Number executed more than double for whole of 2019

Arrest of Egyptian Initiative for Personal Rights staff apparently linked to executions

A monk, Wael Tawadros, among those currently at risk of execution 

The Egyptian authorities have executed at least 57 people in the past two months in a “horrifying execution spree”, nearly double the number recorded for the whole of 2019, Amnesty International said today.

Amnesty has spoken to lawyers and relatives of prisoners who have been executed or are currently on death row, and reviewed legal documents and reports from Egyptian NGOs, media articles and Facebook posts by relatives of murder victims as well as those executed.

In October, 15 men convicted of murder in cases related to political violence were executed, while an additional 38 men and four women - convicted of murder in ordinary criminal cases, as well as two men convicted of rape - were also put to death in October and November. 

Yet even this shocking death toll is likely to be an underestimate, as the Egyptian authorities do not publish statistics on executions or the number of prisoners on death row; nor do they inform families or lawyers in advance of executions. In addition to the 57 cases verified by Amnesty, pro-government media in Egypt have reported that an additional 31 men and three women were executed in October and November. Amnesty was unable to verify these reports independently, in part given the reluctance of family members to communicate with human rights groups for fear of reprisal.

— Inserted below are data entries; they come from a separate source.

(** X24. The loop does not guess: an index outside [keys] (beyond its end,
    or further before it than its length) or fewer rows in [np_z] than
    indices make it raise [IndexError] instead of returning a dictionary. *)
Theorem embed_dict_raises {V} (keys : list string) (indices : list Z)
    (np_z : list V) :
  Exists (λ i, ¬ (- Z.of_nat (length keys) ≤ i < Z.of_nat (length keys)))
    indices
  ∨ (length np_z < length indices)%nat →
  embed_dict_of keys indices np_z = Raise IndexError.
Proof.
  intros Hbad. unfold embed_dict_of.
  destruct (selected_keys keys indices) as [ks | e] eqn:Hsel.
  - rewrite bind_ok.
    assert (length ks = length indices) as Hlen
      by apply (mapM_result_length _ _ _ Hsel).
    destruct Hbad as [Hbad | Hshort].
    + exfalso. unfold selected_keys in Hsel.
      rewrite (mapM_result_Raise (getitem keys) indices IndexError) in Hsel;
        [done | apply getitem_exn |].
      eapply Exists_impl; [exact Hbad |]. intros i Hi. simpl in Hi.
      exists IndexError. unfold getitem. cbv zeta.
      rewrite (bool_decide_eq_false_2 (0 ≤ _ < _)); [done |].
      case_bool_decide; lia.
    + apply fill_embed_dict_short. lia.
  - rewrite bind_raise. f_equal.
    apply (mapM_result_exn (getitem keys) indices IndexError e);
      [apply getitem_exn | done].
Qed.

The Egyptian authorities have also clamped down on human rights groups working on the death penalty, with staff from the Egyptian Initiative for Personal Rights arrested and interrogated about their work, including their November publication on the alarming rise in executions. 

Amnesty has documented breaches of fair trial standards in mass trials in Egypt, and torture is rampant and frequently used to extract “confessions”. Courts frequently fail to investigate torture allegations and allow torture-tainted “confessions” to be presented as evidence. 

Philip Luther, Amnesty International's Middle East and North Africa Director, said:

“The Egyptian authorities have embarked on a horrifying execution spree in recent months, putting scores of people to death, in some cases following grossly unfair mass trials.

“These executions are particularly appalling given the well-documented and systematic breaches of fair trial rights in Egypt, with courts often relying on torture-tainted ‘confessions.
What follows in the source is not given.